Data records
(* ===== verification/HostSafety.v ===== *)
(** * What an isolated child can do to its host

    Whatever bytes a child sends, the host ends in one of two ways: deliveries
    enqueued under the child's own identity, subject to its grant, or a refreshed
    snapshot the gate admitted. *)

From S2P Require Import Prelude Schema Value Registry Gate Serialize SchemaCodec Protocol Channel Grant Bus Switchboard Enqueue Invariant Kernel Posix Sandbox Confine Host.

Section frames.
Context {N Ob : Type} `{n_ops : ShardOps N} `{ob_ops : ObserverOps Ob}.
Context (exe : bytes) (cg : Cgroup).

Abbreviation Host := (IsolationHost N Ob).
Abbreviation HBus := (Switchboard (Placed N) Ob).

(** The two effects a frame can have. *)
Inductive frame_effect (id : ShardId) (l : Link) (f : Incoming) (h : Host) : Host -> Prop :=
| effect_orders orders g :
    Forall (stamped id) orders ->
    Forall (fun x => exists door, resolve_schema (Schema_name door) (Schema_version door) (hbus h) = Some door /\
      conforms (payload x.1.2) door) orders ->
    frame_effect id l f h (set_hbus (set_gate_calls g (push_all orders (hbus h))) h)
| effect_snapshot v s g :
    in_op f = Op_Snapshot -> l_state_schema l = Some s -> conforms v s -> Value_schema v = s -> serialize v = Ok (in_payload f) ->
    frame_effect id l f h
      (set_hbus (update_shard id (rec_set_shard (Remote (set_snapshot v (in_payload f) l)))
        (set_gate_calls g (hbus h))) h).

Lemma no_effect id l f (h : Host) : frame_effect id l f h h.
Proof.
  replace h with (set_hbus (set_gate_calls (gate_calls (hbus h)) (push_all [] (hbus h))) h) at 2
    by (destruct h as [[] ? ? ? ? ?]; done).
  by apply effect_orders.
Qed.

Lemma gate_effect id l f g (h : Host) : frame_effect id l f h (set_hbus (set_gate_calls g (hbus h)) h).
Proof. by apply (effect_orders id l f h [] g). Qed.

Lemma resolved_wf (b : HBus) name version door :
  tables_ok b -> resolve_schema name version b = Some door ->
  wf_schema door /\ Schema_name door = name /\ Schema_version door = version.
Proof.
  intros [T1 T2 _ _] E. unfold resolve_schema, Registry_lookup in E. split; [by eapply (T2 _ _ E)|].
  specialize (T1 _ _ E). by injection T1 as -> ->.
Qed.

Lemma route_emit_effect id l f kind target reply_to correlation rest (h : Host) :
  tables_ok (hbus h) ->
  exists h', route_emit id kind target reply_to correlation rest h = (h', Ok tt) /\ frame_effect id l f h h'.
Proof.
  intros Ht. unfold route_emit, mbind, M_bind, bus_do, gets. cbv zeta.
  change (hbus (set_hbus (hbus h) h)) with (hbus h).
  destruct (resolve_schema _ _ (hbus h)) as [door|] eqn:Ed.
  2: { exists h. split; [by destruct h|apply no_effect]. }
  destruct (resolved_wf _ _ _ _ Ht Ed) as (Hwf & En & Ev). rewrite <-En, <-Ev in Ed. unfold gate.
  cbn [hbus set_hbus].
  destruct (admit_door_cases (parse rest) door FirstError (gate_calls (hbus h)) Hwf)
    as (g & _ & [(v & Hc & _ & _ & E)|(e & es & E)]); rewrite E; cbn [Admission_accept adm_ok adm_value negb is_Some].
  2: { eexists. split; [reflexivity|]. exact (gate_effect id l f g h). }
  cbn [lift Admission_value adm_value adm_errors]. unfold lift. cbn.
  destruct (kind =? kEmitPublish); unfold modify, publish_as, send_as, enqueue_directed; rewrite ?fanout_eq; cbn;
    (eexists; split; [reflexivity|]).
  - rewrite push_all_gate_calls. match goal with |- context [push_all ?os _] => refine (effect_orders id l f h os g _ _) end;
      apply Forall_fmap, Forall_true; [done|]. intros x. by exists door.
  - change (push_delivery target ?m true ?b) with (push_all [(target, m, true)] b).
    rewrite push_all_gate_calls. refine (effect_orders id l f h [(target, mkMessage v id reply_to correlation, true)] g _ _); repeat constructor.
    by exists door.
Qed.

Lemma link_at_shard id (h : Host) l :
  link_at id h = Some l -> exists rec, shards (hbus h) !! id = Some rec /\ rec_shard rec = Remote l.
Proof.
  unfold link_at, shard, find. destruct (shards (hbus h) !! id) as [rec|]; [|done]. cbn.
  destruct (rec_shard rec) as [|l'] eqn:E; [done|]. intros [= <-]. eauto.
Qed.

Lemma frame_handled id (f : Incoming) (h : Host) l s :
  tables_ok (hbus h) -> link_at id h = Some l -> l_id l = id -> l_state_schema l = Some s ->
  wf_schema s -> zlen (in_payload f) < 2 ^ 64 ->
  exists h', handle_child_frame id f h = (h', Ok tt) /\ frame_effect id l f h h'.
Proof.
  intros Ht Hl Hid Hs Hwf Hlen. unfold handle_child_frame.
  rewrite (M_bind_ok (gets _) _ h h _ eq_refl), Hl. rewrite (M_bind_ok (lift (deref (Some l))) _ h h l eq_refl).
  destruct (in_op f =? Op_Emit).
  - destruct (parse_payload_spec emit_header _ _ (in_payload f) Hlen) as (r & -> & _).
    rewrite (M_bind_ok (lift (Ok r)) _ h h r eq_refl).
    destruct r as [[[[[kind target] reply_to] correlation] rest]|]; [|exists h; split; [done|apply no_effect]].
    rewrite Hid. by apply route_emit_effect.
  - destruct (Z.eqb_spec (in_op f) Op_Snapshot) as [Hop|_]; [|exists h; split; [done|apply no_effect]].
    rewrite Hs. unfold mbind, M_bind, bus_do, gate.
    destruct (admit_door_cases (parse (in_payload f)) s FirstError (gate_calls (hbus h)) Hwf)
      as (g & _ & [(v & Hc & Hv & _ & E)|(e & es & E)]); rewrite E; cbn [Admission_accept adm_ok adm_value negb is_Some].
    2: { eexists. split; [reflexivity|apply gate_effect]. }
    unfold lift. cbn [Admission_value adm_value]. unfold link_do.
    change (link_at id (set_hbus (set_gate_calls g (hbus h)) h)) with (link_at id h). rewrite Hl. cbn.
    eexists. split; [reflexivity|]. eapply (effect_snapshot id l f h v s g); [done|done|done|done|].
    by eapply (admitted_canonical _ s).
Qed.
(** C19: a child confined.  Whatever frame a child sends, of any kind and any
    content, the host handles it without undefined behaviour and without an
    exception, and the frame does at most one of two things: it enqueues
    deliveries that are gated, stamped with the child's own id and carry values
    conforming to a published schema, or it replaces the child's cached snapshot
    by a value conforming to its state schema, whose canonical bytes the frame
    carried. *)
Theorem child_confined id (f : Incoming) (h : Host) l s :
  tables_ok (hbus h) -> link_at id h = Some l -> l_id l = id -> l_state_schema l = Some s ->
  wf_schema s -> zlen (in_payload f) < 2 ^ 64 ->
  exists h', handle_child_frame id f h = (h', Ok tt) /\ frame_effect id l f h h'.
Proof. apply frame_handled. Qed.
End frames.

__WHAT THE EXERCISE ASKS__
Output an exact copy of each record.

__SOLUTION TO THIS PROBLEM__
(* ===== verification/HostSafety.v ===== *)
(** * What an isolated child can do to its host

    Whatever bytes a child sends, the host ends in one of two ways: deliveries
    enqueued under the child's own identity, subject to its grant, or a refreshed
    snapshot the gate admitted. *)

From S2P Require Import Prelude Schema Value Registry Gate Serialize SchemaCodec Protocol Channel Grant Bus Switchboard Enqueue Invariant Kernel Posix Sandbox Confine Host.

Section frames.
Context {N Ob : Type} `{n_ops : ShardOps N} `{ob_ops : ObserverOps Ob}.
Context (exe : bytes) (cg : Cgroup).

Abbreviation Host := (IsolationHost N Ob).
Abbreviation HBus := (Switchboard (Placed N) Ob).

(** The two effects a frame can have. *)
Inductive frame_effect (id : ShardId) (l : Link) (f : Incoming) (h : Host) : Host -> Prop :=
| effect_orders orders g :
    Forall (stamped id) orders ->
    Forall (fun x => exists door, resolve_schema (Schema_name door) (Schema_version door) (hbus h) = Some door /\
      conforms (payload x.1.2) door) orders ->
    frame_effect id l f h (set_hbus (set_gate_calls g (push_all orders (hbus h))) h)
| effect_snapshot v s g :
    in_op f = Op_Snapshot -> l_state_schema l = Some s -> conforms v s -> Value_schema v = s -> serialize v = Ok (in_payload f) ->
    frame_effect id l f h
      (set_hbus (update_shard id (rec_set_shard (Remote (set_snapshot v (in_payload f) l)))
        (set_gate_calls g (hbus h))) h).

Lemma no_effect id l f (h : Host) : frame_effect id l f h h.
Proof.
  replace h with (set_hbus (set_gate_calls (gate_calls (hbus h)) (push_all [] (hbus h))) h) at 2
    by (destruct h as [[] ? ? ? ? ?]; done).
  by apply effect_orders.
Qed.

Lemma gate_effect id l f g (h : Host) : frame_effect id l f h (set_hbus (set_gate_calls g (hbus h)) h).
Proof. by apply (effect_orders id l f h [] g). Qed.

Lemma resolved_wf (b : HBus) name version door :
  tables_ok b -> resolve_schema name version b = Some door ->
  wf_schema door /\ Schema_name door = name /\ Schema_version door = version.
Proof.
  intros [T1 T2 _ _] E. unfold resolve_schema, Registry_lookup in E. split; [by eapply (T2 _ _ E)|].
  specialize (T1 _ _ E). by injection T1 as -> ->.
Qed.

Lemma route_emit_effect id l f kind target reply_to correlation rest (h : Host) :
  tables_ok (hbus h) ->
  exists h', route_emit id kind target reply_to correlation rest h = (h', Ok tt) /\ frame_effect id l f h h'.
Proof.
  intros Ht. unfold route_emit, mbind, M_bind, bus_do, gets. cbv zeta.
  change (hbus (set_hbus (hbus h) h)) with (hbus h).
  destruct (resolve_schema _ _ (hbus h)) as [door|] eqn:Ed.
  2: { exists h. split; [by destruct h|apply no_effect]. }
  destruct (resolved_wf _ _ _ _ Ht Ed) as (Hwf & En & Ev). rewrite <-En, <-Ev in Ed. unfold gate.
  cbn [hbus set_hbus].
  destruct (admit_door_cases (parse rest) door FirstError (gate_calls (hbus h)) Hwf)
    as (g & _ & [(v & Hc & _ & _ & E)|(e & es & E)]); rewrite E; cbn [Admission_accept adm_ok adm_value negb is_Some].
  2: { eexists. split; [reflexivity|]. exact (gate_effect id l f g h). }
  cbn [lift Admission_value adm_value adm_errors]. unfold lift. cbn.
  destruct (kind =? kEmitPublish); unfold modify, publish_as, send_as, enqueue_directed; rewrite ?fanout_eq; cbn;
    (eexists; split; [reflexivity|]).
  - rewrite push_all_gate_calls. match goal with |- context [push_all ?os _] => refine (effect_orders id l f h os g _ _) end;
      apply Forall_fmap, Forall_true; [done|]. intros x. by exists door.
  - change (push_delivery target ?m true ?b) with (push_all [(target, m, true)] b).
    rewrite push_all_gate_calls. refine (effect_orders id l f h [(target, mkMessage v id reply_to correlation, true)] g _ _); repeat constructor.
    by exists door.
Qed.

Lemma link_at_shard id (h : Host) l :
  link_at id h = Some l -> exists rec, shards (hbus h) !! id = Some rec /\ rec_shard rec = Remote l.
Proof.
  unfold link_at, shard, find. destruct (shards (hbus h) !! id) as [rec|]; [|done]. cbn.
  destruct (rec_shard rec) as [|l'] eqn:E; [done|]. intros [= <-]. eauto.
Qed.

Lemma frame_handled id (f : Incoming) (h : Host) l s :
  tables_ok (hbus h) -> link_at id h = Some l -> l_id l = id -> l_state_schema l = Some s ->
  wf_schema s -> zlen (in_payload f) < 2 ^ 64 ->
  exists h', handle_child_frame id f h = (h', Ok tt) /\ frame_effect id l f h h'.
Proof.
  intros Ht Hl Hid Hs Hwf Hlen. unfold handle_child_frame.
  rewrite (M_bind_ok (gets _) _ h h _ eq_refl), Hl. rewrite (M_bind_ok (lift (deref (Some l))) _ h h l eq_refl).
  destruct (in_op f =? Op_Emit).
  - destruct (parse_payload_spec emit_header _ _ (in_payload f) Hlen) as (r & -> & _).
    rewrite (M_bind_ok (lift (Ok r)) _ h h r eq_refl).
    destruct r as [[[[[kind target] reply_to] correlation] rest]|]; [|exists h; split; [done|apply no_effect]].
    rewrite Hid. by apply route_emit_effect.
  - destruct (Z.eqb_spec (in_op f) Op_Snapshot) as [Hop|_]; [|exists h; split; [done|apply no_effect]].
    rewrite Hs. unfold mbind, M_bind, bus_do, gate.
    destruct (admit_door_cases (parse (in_payload f)) s FirstError (gate_calls (hbus h)) Hwf)
      as (g & _ & [(v & Hc & Hv & _ & E)|(e & es & E)]); rewrite E; cbn [Admission_accept adm_ok adm_value negb is_Some].
    2: { eexists. split; [reflexivity|apply gate_effect]. }
    unfold lift. cbn [Admission_value adm_value]. unfold link_do.
    change (link_at id (set_hbus (set_gate_calls g (hbus h)) h)) with (link_at id h). rewrite Hl. cbn.
    eexists. split; [reflexivity|]. eapply (effect_snapshot id l f h v s g); [done|done|done|done|].
    by eapply (admitted_canonical _ s).
Qed.
(** C19: a child confined.  Whatever frame a child sends, of any kind and any
    content, the host handles it without undefined behaviour and without an
    exception, and the frame does at most one of two things: it enqueues
    deliveries that are gated, stamped with the child's own id and carry values
    conforming to a published schema, or it replaces the child's cached snapshot
    by a value conforming to its state schema, whose canonical bytes the frame
    carried. *)
Theorem child_confined id (f : Incoming) (h : Host) l s :
  tables_ok (hbus h) -> link_at id h = Some l -> l_id l = id -> l_state_schema l = Some s ->
  wf_schema s -> zlen (in_payload f) < 2 ^ 64 ->
  exists h', handle_child_frame id f h = (h', Ok tt) /\ frame_effect id l f h h'.
Proof. apply frame_handled. Qed.
End frames.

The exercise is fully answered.